The process of waving goodbye
There comes a time in the affairs of men and mice when something happens – one might describe it as hitting a watershed – which causes us, for example, to let go of a previously-held firm conviction and switch to another, or perhaps it involves accepting that we cannot do this or that which once we used to accomplish with ease and/or take for granted.
At one stage in in anyone’s life it might have been called “growing up” – at another, perhaps “maturing” – and, at yet another, “accepting the vicissitudes of passing time and old age”.
Anyway – whatever I’m talking about – I reached another of them in my own life in the last few days.
It have something to do with the difficulties I had encountered at the age of 71 when, having served a six months driving disqualification for accumulating 12 speeding fine points, and in addition having to apply for a new (Over-70) driving licence, I spent nearly five additional months after my ban was over not getting behind the wheel of a car simply because I found it impossible to find an insurance company in the UK that would take my business.
Or maybe it has been my recent traumatic experience in purchasing a new (“upgraded”) smartphone and negotiating a new two-year agreement with the well-known mobile service provider with whom I have been contracted for the past thirty years.
You think this would be as easy as breathing in this modern word of stupendous advanced technology.
Not so. Thus far I have already made two further trips back to my local town’s version of said mobile service provider – that makes three in total, and counting, this past week – because (for whatever reason that I have yet to be advised of) it has so far proved entirely beyond the wit of man – or should that be “mobile service provider staffer”(?) – to transfer a body of data as simple as my personal “contacts” properly, or at all, from my old smartphone to the new supposedly-wonderful brand new model that I was persuaded to buy five days ago!
Over the past 48 hours I have been boring and no doubt also irritating my nearest and dearest with my repetitive complaints about how much more simple things in “my day” (and as to exactly when that was, one can perm any decade from the 1960s and the 21st Century’s “noughties”!).
At least when tapping out something on a typewriter, it only ever did what you wanted it to do.

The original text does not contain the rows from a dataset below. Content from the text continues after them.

(** The symbols that the cache does not have. *)
Lemma pull_missing_run (missing_tickers : list string) (a b : date)
    (s : state) :
  NoDup missing_tickers ->
  (forall t, t ∈ missing_tickers -> historical_data s !! t = Some []) ->
  run_spec (pull_missing reader now missing_tickers a b) s
    (fun _ s' => exists h calls,
       s' = upd h calls s /\ batch_calls missing_tickers a b calls /\
       (forall t, t ∈ missing_tickers ->
          exists df, h !! t = Some df /\ map fst df = seqZ 1 52) /\
       (forall t, t ∉ missing_tickers -> h !! t = historical_data s !! t))
    (fun e s' =>
       load_error reader e /\ missing_tickers <> [] /\
       exists h calls,
         s' = upd h calls s /\ batch_calls missing_tickers a b calls).
Proof.
  intros Hnd Hempty.
  destruct (decide (missing_tickers = [])) as [->|Hsome].
  { exists (historical_data s), []. rewrite upd_same.
    split; [reflexivity|]. split; [constructor|].
    split; [by intros t Ht%elem_of_nil|done]. }
  assert (Hunfold : pull_missing reader now missing_tickers a b
            = (data_pull <- DataReader_many reader missing_tickers a b ;;
               for_each (enumerate (week_dates now)) (fun iw =>
                 let week_series := week_series_of_batch data_pull (snd iw) in
                 for_each missing_tickers (fun ticker =>
                   row <- lift (row_of_batch (snd iw) week_series ticker) ;;
                   set_row ticker (fst iw + 1) row))))
    by (destruct missing_tickers; [done|reflexivity]).
  rewrite Hunfold. clear Hunfold.
  set (c := CallMany missing_tickers a b).
  assert (Hc : batch_calls missing_tickers a b [c])
    by (constructor; [by split|constructor]).
  set (E := fun (e : exn) (s' : state) =>
       load_error reader e /\ missing_tickers <> [] /\
       exists h calls,
         s' = upd h calls s /\ batch_calls missing_tickers a b calls).
  apply run_bind. unfold DataReader_many. apply run_bind, run_modify.
  apply run_lift.
  destruct (read_many reader missing_tickers a b) as [data_pull|e] eqn:Hread;
    [|split; [right; left; by eexists _, _, _
             |split; [exact Hsome|by exists (historical_data s), [c]]]].
  set (Iout := fun (k : nat) (s1 : state) => exists h,
       s1 = upd h [c] s /\
       (forall t, t ∈ missing_tickers ->
          exists df, h !! t = Some df /\ map fst df = seqZ 1 (Z.of_nat k)) /\
       (forall t, t ∉ missing_tickers -> h !! t = historical_data s !! t)).
  eapply run_mono; [apply (run_for_each _ _ Iout E)| |auto].
  - exists (historical_data s). split; [reflexivity|].
    split; [|done]. intros t Ht. exists []. split; [by apply Hempty|done].
  - intros k [i week] s1 Hk (h & -> & Hin & Hout).
    apply enumerate_lookup in Hk as [Hi _]. cbn [fst snd] in *. subst i.
    set (Iin := fun (j : nat) (s2 : state) => exists h2,
       s2 = upd h2 [c] s /\
       (forall j' t, missing_tickers !! j' = Some t ->
          exists df, h2 !! t = Some df /\
            map fst df
            = seqZ 1 (Z.of_nat (if (j' <? j)%nat then S k else k))) /\
       (forall t, t ∉ missing_tickers -> h2 !! t = historical_data s !! t)).
    eapply run_mono; [apply (run_for_each _ _ Iin E)| |auto].
    + exists h. split; [reflexivity|]. split; [|exact Hout].
      intros j' t Ht. apply Hin. by eapply list_elem_of_lookup_2.
    + intros j x s2 Hj (h2 & -> & Hin2 & Hout2).
      apply run_bind, run_lift.
      destruct (row_of_batch week (week_series_of_batch data_pull week) x)
        as [row|e] eqn:Hrow;
        [|split; [left; by eapply row_of_batch_error
                 |split; [exact Hsome|by exists h2, [c]]]].
      destruct (Hin2 j x Hj) as (df & Hdf & Hl).
      rewrite Nat.ltb_irrefl in Hl.
      unfold run_spec. rewrite (set_row_run _ _ _ _ df) by exact Hdf.
      destruct (labels_snoc df k row Hl) as [-> Hl'].
      exists (<[x := df ++ [(Z.of_nat k + 1, row)]]> h2).
      rewrite upd_upd. split; [reflexivity|]. split.
      * intros j' t Ht. destruct (decide (t = x)) as [->|Hne].
        -- rewrite (NoDup_lookup _ _ _ _ Hnd Ht Hj).
           rewrite lookup_insert_eq. eexists. split; [reflexivity|].
           destruct (Nat.ltb_spec j (S j)); [exact Hl'|lia].
        -- rewrite lookup_insert_ne by done.
           destruct (Hin2 j' t Ht) as (df' & Hdf' & Hl'').
           exists df'. split; [exact Hdf'|].
           assert (j' <> j) by (intros ->; congruence).
           destruct (Nat.ltb_spec j' j), (Nat.ltb_spec j' (S j));
             try exact Hl''; lia.
      * intros t Ht. rewrite lookup_insert_ne; [by apply Hout2|].
        intros ->. apply Ht. by eapply list_elem_of_lookup_2.
    + intros _ s2 (h2 & -> & Hin2 & Hout2).
      exists h2. split; [reflexivity|]. split; [|exact Hout2].
      intros t Ht. apply list_elem_of_lookup_1 in Ht as [j' Hj'].
      destruct (Hin2 j' t Hj') as (df & Hdf & Hl). exists df.
      split; [exact Hdf|].
      apply lookup_lt_Some in Hj'.
      destruct (Nat.ltb_spec j' (length missing_tickers)); [exact Hl|lia].
  - intros _ s1 (h & -> & Hin & Hout). rewrite week_dates_length in Hin.
    by exists h, [c].
Qed.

I am finding it increasingly difficult to cope with things that “don’t work” – whether it be transferring data from one smartphone to another, or (for another classic example) calling a utility supplier to discuss a problem and – instead of being able to speak to someone with half a brain who could “sort something out” in under five minutes – being stuck for the best part of an hour locked in some form of automated (numbered) phone system whilst being regularly assaulted by a female voice assuring me that my call is very important to them; however, they are receiving a high volume of call traffic at the moment … and would I like instead to try going online on their website where all my queries and issues will almost certainly be dealt with far more efficiently?
No, I wouldn’t, thank you very much: I would just like to speak to a human being!
Which brings me to my topic de jour …
As Rusters will be aware, I have been a lifelong follower of the fortunes of the Harlequins FC rugby union club team. Or was at least until the end of the 2015/2016 English Premiership season, when I finally got so fed up with the ineptitude of the club’s administrative management and corporate attitudes that I gave up my season tickets and “took a break” which has lasted me ever since.
In recent times I have found wrestling with BT Sport – and Premiership Rugby’s “streaming” service for games that BT Sport isn’t covering – so frustrating that I have given up dealing with both organisations.
After five consecutive Harlequins Premiership games of which – despite all efforts to watch them “live” – I was unable to watch a single minute of “live” television coverage, I made a decision not to bother to watch any more Premiership rugby this season.
Last weekend I made a deliberate decision not to bother to watch the Heineken Cup Final between Leinster and La Rochelle, “live” or at all, and today the match that I shall be deliberately “not watching” will be the English Premiership Final at RFU Twickenham between Saracens and Sale Sharks.
I have had it with “live” TV rugby for the time being. It will be interesting to see whether I bother to watch any of this autumn’s Rugby World Cup – or not.
I suspect I won’t, on the basis that watching rugby union on television is just not worth the hassle these days!